Playing into the early hours the Perfect Mood entertained up in the Drawing Room whilst Dave Peterson, our Cocktail Pianist, played through in Coopers Bar.
Captain Alistair Mclundie
Oct 17, 2014
As we left Southampton, the weather picture wasn’t looking too good but being on Saga Sapphire I knew the ship would handle things well. So as we headed South West across Biscay, the ship and the passengers had already been “secured” for sea, and all advised what to expect.
I thought once again that rather than hearing from me all the time, it would be good to give my cadets a chance to write a blog and explain what they do and a bit about themselves. Becky, our female cadet, kindly wrote a blog on the way north last cruise, so I asked one of my other cadets, Franklin, to do the same and he has also done well.

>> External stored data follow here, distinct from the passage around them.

(** What is written, and the end, when [inp] arrives and then, if [eof], the stream
    ends. *)
Fixpoint session_run {A} (s : Session A) (eof : bool) (inp : bytes) : bytes * SessionEnd A :=
  match s with
  | SRet a => ([], Returned a inp)
  | SPanic => ([], Crashed)
  | SSend bs k => let r := session_run k eof inp in (bs ++ r.1, r.2)
  | SRecv r k fail =>
      match r eof inp with
      | Done b rest => session_run (k b) eof rest
      | Failed e => session_run (fail e) eof inp
      | Pending => ([], Waits)
      | Panicked => ([], Crashed)
      end
  end.

Lemma session_run_bind {A B} (s : Session A) (f : A → Session B) eof inp :
  session_run (sess_bind s f) eof inp =
  match session_run s eof inp with
  | (out, Returned a rest) => let r := session_run (f a) eof rest in (out ++ r.1, r.2)
  | (out, Waits) => (out, Waits)
  | (out, Crashed) => (out, Crashed)
  end.
Proof.
  revert inp. induction s as [a| |bs k IH|C r k IHk fail IHf]; intros inp; simpl.
  - by destruct (session_run (f a) eof inp).
  - done.
  - rewrite IH. destruct (session_run k eof inp) as [out [a rest| |]]; simpl; by rewrite ?app_assoc.
  - by destruct (r eof inp).
Qed.

(** The first part of a session that returned. *)
Lemma session_run_bind_inv {A B} (s : Session A) (f : A → Session B) eof inp out b rest :
  session_run (sess_bind s f) eof inp = (out, Returned b rest) →
  ∃ out1 a rest1 out2, session_run s eof inp = (out1, Returned a rest1) ∧
    session_run (f a) eof rest1 = (out2, Returned b rest) ∧ out = out1 ++ out2.
Proof.
  rewrite session_run_bind. destruct (session_run s eof inp) as [out1 [a rest1| |]]; [|done..].
  simpl. destruct (session_run (f a) eof rest1) as [out2 e] eqn:E. simpl. intros [= <- ->]. eauto 10.
Qed.

Lemma session_run_try_inv {E A B} (s : Session (result E A)) (f : A → Session (result E B)) eof inp out b rest :
  session_run (sess_try s f) eof inp = (out, Returned (Ok b) rest) →
  ∃ out1 a rest1 out2, session_run s eof inp = (out1, Returned (Ok a) rest1) ∧
    session_run (f a) eof rest1 = (out2, Returned (Ok b) rest) ∧ out = out1 ++ out2.
Proof. intros (o1&[a|e]&r1&o2&H1&H2&->)%session_run_bind_inv; [eauto 10|done]. Qed.

Lemma session_run_map_err_inv {E F A} (f : E → F) (s : Session (result E A)) eof inp out a rest :
  session_run (sess_map_err f s) eof inp = (out, Returned (Ok a) rest) →
  session_run s eof inp = (out, Returned (Ok a) rest).
Proof.
  intros (o1&[a'|e]&r1&o2&H1&H2&->)%session_run_bind_inv; [|done]. simpl in H2. simplify_eq. by rewrite app_nil_r.
Qed.

Lemma session_run_read_inv {A} (r : Reader A) eof inp out a rest :
  session_run (s_read r) eof inp = (out, Returned (Ok a) rest) → r eof inp = Done a rest ∧ out = [].
Proof. simpl. destruct (r eof inp); simpl; intros; by simplify_eq. Qed.

Lemma session_run_write_inv w eof inp out u rest :
  session_run (s_write w) eof inp = (out, Returned (Ok u) rest) → w = (out, Ok u) ∧ rest = inp.
Proof. destruct w as [bs r]. simpl. rewrite app_nil_r. intros. by simplify_eq. Qed.

Lemma session_run_value_inv {A} (o : option A) eof inp out a rest :
  session_run (s_value o) eof inp = (out, Returned a rest) → o = Some a ∧ rest = inp ∧ out = [].
Proof. destruct o; simpl; intros; by simplify_eq. Qed.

My name is Franklin Grima, I am Maltese from a small town next to Valletta called Pieta. Currently I am undergoing a course, Officer In charge Of Navigational Watch, with the Maltese College of arts, science and technology (Mcast). The course is set up in three different stages, first stage is an introduction to all the basics of navigation and seamanship, the second phase is the sea phase where we spend a total of a year on-board to obtain experience, and the third and final stage, we bring together what we learnt in the first year and what we experienced during our sea-time to finalize our studies.
Before I started the Course I was studying mathematics and computer studies at A-level, although halfway through the year, I realized that this career does not suit my life style of adventure, and this was when I started looking at other options. How I decided to go for a maritime career? I was at Valletta and saw the Eurocargo Napoli (which became the first ship I joined) manoeuvring inside the port and said “why not?” I applied for the course and so far I am enjoying every single moment of it.
At the moment I am working as a cadet with Saga, previously I have been working on a roll-on roll-off ferry, working between Salerno, Catania and Malta for 5 months, and then I joined the Saga Pearl II for 4 months, now I am on the Saga Sapphire for my last 3 months at sea. On the Ferry, I learned a lot about day work and cargo work such as loading, discharging, ballasting and dangerous cargoes. On Saga Pearl and Saga Sapphire, I started watch keeping. Rotating around the 3 three watches (12-4 , 4-8 , 8-12) I am learning all the aspects of watch keeping and navigation, such as collision avoidance, rules of the road, passage planning and my favourite, celestial navigation.
During my free time on-board I try to relax a little bit, either by attending any social event that is going on, like a cocktail party, or heading off ashore when we are in port. I always try to get to see the different places we visit, and have a swim whenever I can. My favourite destination so far, Svalbard on the “Arctic Explorer Cruise”, the scenery and the landscapes where simply unbelievable.
When I am at home, I try to make the best out of it by going spear fishing and snorkelling with my dad, and occasionally hunting when the season is open. Also I try to organise to go on camps, hikes and journeys, with the 1st Hamrun scout group which I have been part of for 15 years. Although whenever my friends and family are busy I would be riding around my motorcycle, KTM duke.
My plans for the future are to obtain the Officer of the Watch license then after spending a couple of years at sea, travelling, and gaining experience, working my way up through the ranks, to find a shore based job and settle down at home.
I hope that this has given you a brief idea of who I am and what I do, and I am looking forward to meeting you throughout the cruise because there is nothing more pleasant then getting to know different people while travelling.
I sailed with Franklin on Saga Pearl II in the summer and now here, and again it is a delight to sail with someone of great enthusiasm and character. Another cadet who will go far.